→ **TASK GOAL**
Transcribe exactly everything in the data below from the line containing "s' = mounts s ∧" down to the line containing "Eb). split; try done; cbn.", both lines included and nothing further.

→ **AVAILABLE DATA**
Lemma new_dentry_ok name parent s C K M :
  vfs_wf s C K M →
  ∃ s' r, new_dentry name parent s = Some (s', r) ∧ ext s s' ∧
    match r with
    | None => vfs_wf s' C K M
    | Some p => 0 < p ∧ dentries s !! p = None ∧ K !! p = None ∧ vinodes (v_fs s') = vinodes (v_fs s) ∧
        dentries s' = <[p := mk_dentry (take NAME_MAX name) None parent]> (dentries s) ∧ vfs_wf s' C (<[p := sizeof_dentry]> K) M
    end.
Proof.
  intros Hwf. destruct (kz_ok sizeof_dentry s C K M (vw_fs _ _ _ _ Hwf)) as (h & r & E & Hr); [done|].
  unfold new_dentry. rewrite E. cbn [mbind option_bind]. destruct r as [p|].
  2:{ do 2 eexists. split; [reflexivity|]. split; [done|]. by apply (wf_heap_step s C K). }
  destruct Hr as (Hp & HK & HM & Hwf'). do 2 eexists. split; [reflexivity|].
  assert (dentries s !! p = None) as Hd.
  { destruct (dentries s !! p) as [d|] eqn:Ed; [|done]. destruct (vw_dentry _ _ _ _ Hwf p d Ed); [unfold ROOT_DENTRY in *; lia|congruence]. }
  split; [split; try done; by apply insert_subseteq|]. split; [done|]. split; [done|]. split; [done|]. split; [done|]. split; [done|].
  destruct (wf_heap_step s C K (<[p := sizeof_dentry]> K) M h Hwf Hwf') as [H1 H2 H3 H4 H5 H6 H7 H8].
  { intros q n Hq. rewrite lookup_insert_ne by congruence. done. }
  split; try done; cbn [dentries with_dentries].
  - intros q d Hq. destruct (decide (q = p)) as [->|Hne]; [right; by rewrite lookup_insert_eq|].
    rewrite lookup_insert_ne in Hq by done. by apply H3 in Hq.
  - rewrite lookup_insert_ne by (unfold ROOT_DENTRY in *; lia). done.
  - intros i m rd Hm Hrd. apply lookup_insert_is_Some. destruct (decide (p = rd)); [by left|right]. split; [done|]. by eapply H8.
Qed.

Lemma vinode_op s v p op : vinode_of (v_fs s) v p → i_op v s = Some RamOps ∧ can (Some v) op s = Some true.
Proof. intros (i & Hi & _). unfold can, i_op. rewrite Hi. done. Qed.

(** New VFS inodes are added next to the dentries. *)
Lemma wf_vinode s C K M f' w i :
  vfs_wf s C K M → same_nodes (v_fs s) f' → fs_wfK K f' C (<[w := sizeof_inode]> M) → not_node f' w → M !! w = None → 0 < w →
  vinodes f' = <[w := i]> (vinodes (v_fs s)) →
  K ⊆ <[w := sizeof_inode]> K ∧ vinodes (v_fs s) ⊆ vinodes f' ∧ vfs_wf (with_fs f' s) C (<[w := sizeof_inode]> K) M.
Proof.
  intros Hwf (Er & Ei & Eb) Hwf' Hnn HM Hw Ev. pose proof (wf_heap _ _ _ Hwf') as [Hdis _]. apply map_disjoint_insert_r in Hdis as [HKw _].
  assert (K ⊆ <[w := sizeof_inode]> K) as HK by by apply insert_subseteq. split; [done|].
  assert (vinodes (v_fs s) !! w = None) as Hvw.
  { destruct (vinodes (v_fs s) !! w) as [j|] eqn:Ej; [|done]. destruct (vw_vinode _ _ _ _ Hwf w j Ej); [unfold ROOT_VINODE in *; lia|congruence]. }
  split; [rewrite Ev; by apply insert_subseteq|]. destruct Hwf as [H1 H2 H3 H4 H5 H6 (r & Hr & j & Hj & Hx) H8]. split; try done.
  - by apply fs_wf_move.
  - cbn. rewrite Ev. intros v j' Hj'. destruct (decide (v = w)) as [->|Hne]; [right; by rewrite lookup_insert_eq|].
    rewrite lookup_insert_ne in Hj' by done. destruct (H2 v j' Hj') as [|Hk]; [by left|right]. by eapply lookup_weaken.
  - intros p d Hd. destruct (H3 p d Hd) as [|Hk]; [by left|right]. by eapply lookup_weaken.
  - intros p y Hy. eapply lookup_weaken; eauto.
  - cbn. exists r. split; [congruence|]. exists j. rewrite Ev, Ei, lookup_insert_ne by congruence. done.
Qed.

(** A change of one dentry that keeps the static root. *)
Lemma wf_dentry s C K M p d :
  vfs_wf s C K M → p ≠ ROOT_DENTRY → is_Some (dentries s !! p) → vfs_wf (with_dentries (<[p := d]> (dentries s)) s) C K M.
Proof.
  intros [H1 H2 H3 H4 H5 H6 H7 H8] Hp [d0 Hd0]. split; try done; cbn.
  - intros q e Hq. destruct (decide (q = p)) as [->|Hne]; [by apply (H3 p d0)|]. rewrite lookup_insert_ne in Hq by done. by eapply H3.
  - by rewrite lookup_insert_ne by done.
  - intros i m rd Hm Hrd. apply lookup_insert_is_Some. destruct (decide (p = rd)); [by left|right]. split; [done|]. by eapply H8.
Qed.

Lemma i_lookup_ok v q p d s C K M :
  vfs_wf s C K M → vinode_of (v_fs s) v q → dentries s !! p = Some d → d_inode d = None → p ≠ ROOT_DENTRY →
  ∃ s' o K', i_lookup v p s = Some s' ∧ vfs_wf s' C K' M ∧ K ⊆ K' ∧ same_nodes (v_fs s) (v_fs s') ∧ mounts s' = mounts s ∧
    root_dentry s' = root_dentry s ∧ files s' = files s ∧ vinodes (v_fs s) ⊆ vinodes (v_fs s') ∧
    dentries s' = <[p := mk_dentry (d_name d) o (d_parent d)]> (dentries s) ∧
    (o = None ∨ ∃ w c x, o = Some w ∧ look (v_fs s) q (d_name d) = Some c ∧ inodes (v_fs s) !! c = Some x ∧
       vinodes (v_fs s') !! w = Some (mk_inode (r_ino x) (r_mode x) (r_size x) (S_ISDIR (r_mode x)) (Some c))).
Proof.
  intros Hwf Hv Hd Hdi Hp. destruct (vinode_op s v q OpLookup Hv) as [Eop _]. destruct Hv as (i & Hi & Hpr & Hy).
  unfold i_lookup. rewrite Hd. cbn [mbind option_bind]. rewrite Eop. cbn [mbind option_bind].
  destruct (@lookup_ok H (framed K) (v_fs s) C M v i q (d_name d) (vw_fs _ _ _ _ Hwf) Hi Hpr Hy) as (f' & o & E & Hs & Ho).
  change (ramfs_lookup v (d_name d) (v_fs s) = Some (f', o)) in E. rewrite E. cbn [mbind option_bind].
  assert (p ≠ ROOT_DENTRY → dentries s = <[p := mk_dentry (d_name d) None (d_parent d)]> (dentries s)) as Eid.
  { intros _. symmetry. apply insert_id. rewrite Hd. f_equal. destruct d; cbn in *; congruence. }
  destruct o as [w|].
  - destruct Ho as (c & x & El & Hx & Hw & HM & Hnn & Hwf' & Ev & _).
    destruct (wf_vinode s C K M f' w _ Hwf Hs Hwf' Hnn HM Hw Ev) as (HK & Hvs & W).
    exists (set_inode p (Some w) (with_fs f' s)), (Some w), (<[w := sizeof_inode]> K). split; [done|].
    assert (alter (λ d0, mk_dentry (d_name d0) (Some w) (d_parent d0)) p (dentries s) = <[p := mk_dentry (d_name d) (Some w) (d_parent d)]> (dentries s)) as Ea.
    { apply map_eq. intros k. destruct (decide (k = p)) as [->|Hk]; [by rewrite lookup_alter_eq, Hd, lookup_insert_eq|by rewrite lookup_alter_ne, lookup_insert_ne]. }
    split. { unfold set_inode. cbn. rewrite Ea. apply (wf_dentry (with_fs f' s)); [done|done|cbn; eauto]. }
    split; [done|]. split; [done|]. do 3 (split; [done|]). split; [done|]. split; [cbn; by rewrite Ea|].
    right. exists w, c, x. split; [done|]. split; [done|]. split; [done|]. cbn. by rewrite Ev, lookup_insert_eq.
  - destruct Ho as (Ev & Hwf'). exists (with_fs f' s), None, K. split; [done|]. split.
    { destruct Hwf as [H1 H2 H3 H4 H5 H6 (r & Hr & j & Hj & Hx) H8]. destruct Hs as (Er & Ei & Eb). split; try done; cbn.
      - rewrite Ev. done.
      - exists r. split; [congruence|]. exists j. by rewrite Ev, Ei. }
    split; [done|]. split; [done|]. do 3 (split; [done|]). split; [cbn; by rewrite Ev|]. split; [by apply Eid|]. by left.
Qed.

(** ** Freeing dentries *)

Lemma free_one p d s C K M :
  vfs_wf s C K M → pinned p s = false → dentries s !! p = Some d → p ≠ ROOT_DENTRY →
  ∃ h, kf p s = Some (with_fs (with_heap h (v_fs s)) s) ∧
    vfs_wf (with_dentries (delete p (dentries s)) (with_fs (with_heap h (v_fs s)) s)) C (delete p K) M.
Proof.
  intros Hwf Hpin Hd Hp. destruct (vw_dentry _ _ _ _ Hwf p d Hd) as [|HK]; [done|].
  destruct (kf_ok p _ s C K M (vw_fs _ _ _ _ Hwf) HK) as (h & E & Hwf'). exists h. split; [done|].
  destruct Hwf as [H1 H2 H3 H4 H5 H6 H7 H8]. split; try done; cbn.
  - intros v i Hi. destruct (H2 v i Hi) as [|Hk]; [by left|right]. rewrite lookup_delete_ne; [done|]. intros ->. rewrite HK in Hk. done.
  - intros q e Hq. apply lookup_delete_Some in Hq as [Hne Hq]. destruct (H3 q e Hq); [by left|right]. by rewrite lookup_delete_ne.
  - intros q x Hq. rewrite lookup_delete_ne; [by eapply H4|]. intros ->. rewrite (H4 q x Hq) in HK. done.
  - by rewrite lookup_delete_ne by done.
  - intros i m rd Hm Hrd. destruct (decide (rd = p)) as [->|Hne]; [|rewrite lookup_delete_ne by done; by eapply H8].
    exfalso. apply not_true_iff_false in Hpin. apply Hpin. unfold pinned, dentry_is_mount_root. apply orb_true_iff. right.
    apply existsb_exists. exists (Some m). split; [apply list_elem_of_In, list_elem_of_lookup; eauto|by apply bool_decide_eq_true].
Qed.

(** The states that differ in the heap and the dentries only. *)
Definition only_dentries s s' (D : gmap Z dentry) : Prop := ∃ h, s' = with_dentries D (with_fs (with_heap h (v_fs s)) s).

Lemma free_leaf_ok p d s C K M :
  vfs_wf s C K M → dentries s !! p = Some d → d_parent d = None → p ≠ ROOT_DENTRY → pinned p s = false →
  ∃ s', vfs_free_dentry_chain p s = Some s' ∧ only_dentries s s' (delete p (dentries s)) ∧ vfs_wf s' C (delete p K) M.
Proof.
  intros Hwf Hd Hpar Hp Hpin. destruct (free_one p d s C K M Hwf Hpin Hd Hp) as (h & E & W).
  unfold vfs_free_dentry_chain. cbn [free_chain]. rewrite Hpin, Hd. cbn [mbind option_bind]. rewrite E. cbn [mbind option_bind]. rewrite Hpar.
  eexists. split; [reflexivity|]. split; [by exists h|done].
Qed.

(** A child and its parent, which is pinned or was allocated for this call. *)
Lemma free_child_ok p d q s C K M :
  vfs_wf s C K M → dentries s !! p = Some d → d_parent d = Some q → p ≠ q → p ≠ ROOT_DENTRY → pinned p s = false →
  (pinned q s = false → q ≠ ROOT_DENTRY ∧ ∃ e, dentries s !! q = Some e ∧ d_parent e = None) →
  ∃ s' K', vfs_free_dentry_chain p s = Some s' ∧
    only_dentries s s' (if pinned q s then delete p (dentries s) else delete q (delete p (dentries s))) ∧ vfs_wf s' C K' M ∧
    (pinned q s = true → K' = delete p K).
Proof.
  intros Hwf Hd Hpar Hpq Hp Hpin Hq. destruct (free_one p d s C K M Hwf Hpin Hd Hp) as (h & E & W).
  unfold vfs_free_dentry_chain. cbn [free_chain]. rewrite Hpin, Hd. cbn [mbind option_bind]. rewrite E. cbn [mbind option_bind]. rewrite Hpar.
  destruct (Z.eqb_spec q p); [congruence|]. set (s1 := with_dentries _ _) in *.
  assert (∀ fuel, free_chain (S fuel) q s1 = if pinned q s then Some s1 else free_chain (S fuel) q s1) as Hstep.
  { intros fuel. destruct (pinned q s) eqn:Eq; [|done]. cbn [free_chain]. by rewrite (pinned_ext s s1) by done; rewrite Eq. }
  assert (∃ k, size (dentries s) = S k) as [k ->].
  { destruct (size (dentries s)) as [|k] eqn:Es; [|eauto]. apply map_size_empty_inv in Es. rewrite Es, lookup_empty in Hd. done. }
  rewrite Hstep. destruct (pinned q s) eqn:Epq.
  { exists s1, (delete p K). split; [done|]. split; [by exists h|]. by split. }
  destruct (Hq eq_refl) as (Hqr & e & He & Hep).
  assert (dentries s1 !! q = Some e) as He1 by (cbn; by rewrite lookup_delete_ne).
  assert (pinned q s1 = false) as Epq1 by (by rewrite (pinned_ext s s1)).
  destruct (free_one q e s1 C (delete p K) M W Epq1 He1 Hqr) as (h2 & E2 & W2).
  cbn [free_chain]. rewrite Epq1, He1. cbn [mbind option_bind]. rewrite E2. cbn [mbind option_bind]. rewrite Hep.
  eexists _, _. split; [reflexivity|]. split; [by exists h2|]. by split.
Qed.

→ **SOLUTION FOR THIS PROBLEM**
  ∃ s' o K', i_lookup v p s = Some s' ∧ vfs_wf s' C K' M ∧ K ⊆ K' ∧ same_nodes (v_fs s) (v_fs s') ∧ mounts s' = mounts s ∧
    root_dentry s' = root_dentry s ∧ files s' = files s ∧ vinodes (v_fs s) ⊆ vinodes (v_fs s') ∧
    dentries s' = <[p := mk_dentry (d_name d) o (d_parent d)]> (dentries s) ∧
    (o = None ∨ ∃ w c x, o = Some w ∧ look (v_fs s) q (d_name d) = Some c ∧ inodes (v_fs s) !! c = Some x ∧
       vinodes (v_fs s') !! w = Some (mk_inode (r_ino x) (r_mode x) (r_size x) (S_ISDIR (r_mode x)) (Some c))).
Proof.
  intros Hwf Hv Hd Hdi Hp. destruct (vinode_op s v q OpLookup Hv) as [Eop _]. destruct Hv as (i & Hi & Hpr & Hy).
  unfold i_lookup. rewrite Hd. cbn [mbind option_bind]. rewrite Eop. cbn [mbind option_bind].
  destruct (@lookup_ok H (framed K) (v_fs s) C M v i q (d_name d) (vw_fs _ _ _ _ Hwf) Hi Hpr Hy) as (f' & o & E & Hs & Ho).
  change (ramfs_lookup v (d_name d) (v_fs s) = Some (f', o)) in E. rewrite E. cbn [mbind option_bind].
  assert (p ≠ ROOT_DENTRY → dentries s = <[p := mk_dentry (d_name d) None (d_parent d)]> (dentries s)) as Eid.
  { intros _. symmetry. apply insert_id. rewrite Hd. f_equal. destruct d; cbn in *; congruence. }
  destruct o as [w|].
  - destruct Ho as (c & x & El & Hx & Hw & HM & Hnn & Hwf' & Ev & _).
    destruct (wf_vinode s C K M f' w _ Hwf Hs Hwf' Hnn HM Hw Ev) as (HK & Hvs & W).
    exists (set_inode p (Some w) (with_fs f' s)), (Some w), (<[w := sizeof_inode]> K). split; [done|].
    assert (alter (λ d0, mk_dentry (d_name d0) (Some w) (d_parent d0)) p (dentries s) = <[p := mk_dentry (d_name d) (Some w) (d_parent d)]> (dentries s)) as Ea.
    { apply map_eq. intros k. destruct (decide (k = p)) as [->|Hk]; [by rewrite lookup_alter_eq, Hd, lookup_insert_eq|by rewrite lookup_alter_ne, lookup_insert_ne]. }
    split. { unfold set_inode. cbn. rewrite Ea. apply (wf_dentry (with_fs f' s)); [done|done|cbn; eauto]. }
    split; [done|]. split; [done|]. do 3 (split; [done|]). split; [done|]. split; [cbn; by rewrite Ea|].
    right. exists w, c, x. split; [done|]. split; [done|]. split; [done|]. cbn. by rewrite Ev, lookup_insert_eq.
  - destruct Ho as (Ev & Hwf'). exists (with_fs f' s), None, K. split; [done|]. split.
    { destruct Hwf as [H1 H2 H3 H4 H5 H6 (r & Hr & j & Hj & Hx) H8]. destruct Hs as (Er & Ei & Eb). split; try done; cbn.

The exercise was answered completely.